(** The tracker when the requests have been looked at, newest first. *)
Definition track t rs : BlockTracker := foldl tracker_update t (reverse rs).

Lemma track_cons t r rs : track t (r :: rs) = tracker_update (track t rs) r.
Proof. unfold track. by rewrite reverse_cons, foldl_app. Qed.

Lemma track_app t rs1 rs2 : track t (rs1 ++ rs2) = track (track t rs2) rs1.
Proof. unfold track. by rewrite reverse_app, foldl_app. Qed.

Lemma update_write t ptr cursor mods dss errors :
  (0 <= bp_number ptr < BLOCK_NUMBER_MAX)%Z ->
  tracker_update t (ReqWrite ptr cursor mods dss errors)
    = mkTracker (bt_revert t) (Z.min (bt_block t) (bp_number ptr - 1)).
Proof.
  intros Hp. simpl. rewrite wrap_i32_id; [done|]. unfold in_i32, i32_min. unfold BLOCK_NUMBER_MAX in Hp. lia.
Qed.

(** Executing a request changes nothing up to the block that the tracker keeps. *)
Lemma executed_before h d r d' t b k :
  vs_inv h d -> request_ok r -> executed d r d' -> (b <= bt_block (tracker_update t r))%Z ->
  (b <= BLOCK_NUMBER_MAX)%Z ->
  vs_get d' k b = vs_get d k b /\
  List.filter (fun p => (p.1 <=? b)%Z) (vs_dds d') = List.filter (fun p => (p.1 <=? b)%Z) (vs_dds d) /\
  exists h', vs_inv h' d'.
Proof.
  intros Hinv Hok He Hb Hm. destruct r as [ptr cursor mods dss errors|ptr cursor].
  - destruct Hok as (Hp & Hbatch & Hdss & _). rewrite update_write in Hb by done. simpl in Hb. destruct He as [ev He].
    destruct (vs_transact_ok h d ptr cursor mods dss errors d' ev) as (Hi & _ & _ & Hbef & _ & _ & Hdds); [done..|].
    split_and!; [apply Hbef; lia| |by eexists]. rewrite Hdds, List.filter_app.
    rewrite (filter_none _ (map _ dss)); [by rewrite app_nil_r|].
    intros p (ds & -> & _)%list_elem_of_fmap. simpl. apply Z.leb_gt. lia.
  - destruct He as [ev He]. simpl in Hb.
    destruct (vs_revert_ok h d ptr cursor d' ev) as (Hi & _ & _ & Hget & Hdds); [done..|].
    split_and!; [rewrite Hget by done; by rewrite Z.min_l by lia| |by eexists].
    rewrite Hdds, filter_filter. apply filter_same. intros p _.
    destruct (Z.leb_spec p.1 b), (Z.leb_spec p.1 (bp_number ptr)); simpl; done || lia.
Qed.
________________________
▶ **HOW TO COMPLETE THIS TASK**: Note how many lines of the material hold the word "Hbef", then state that number alone.

▶ **REPLY**: 2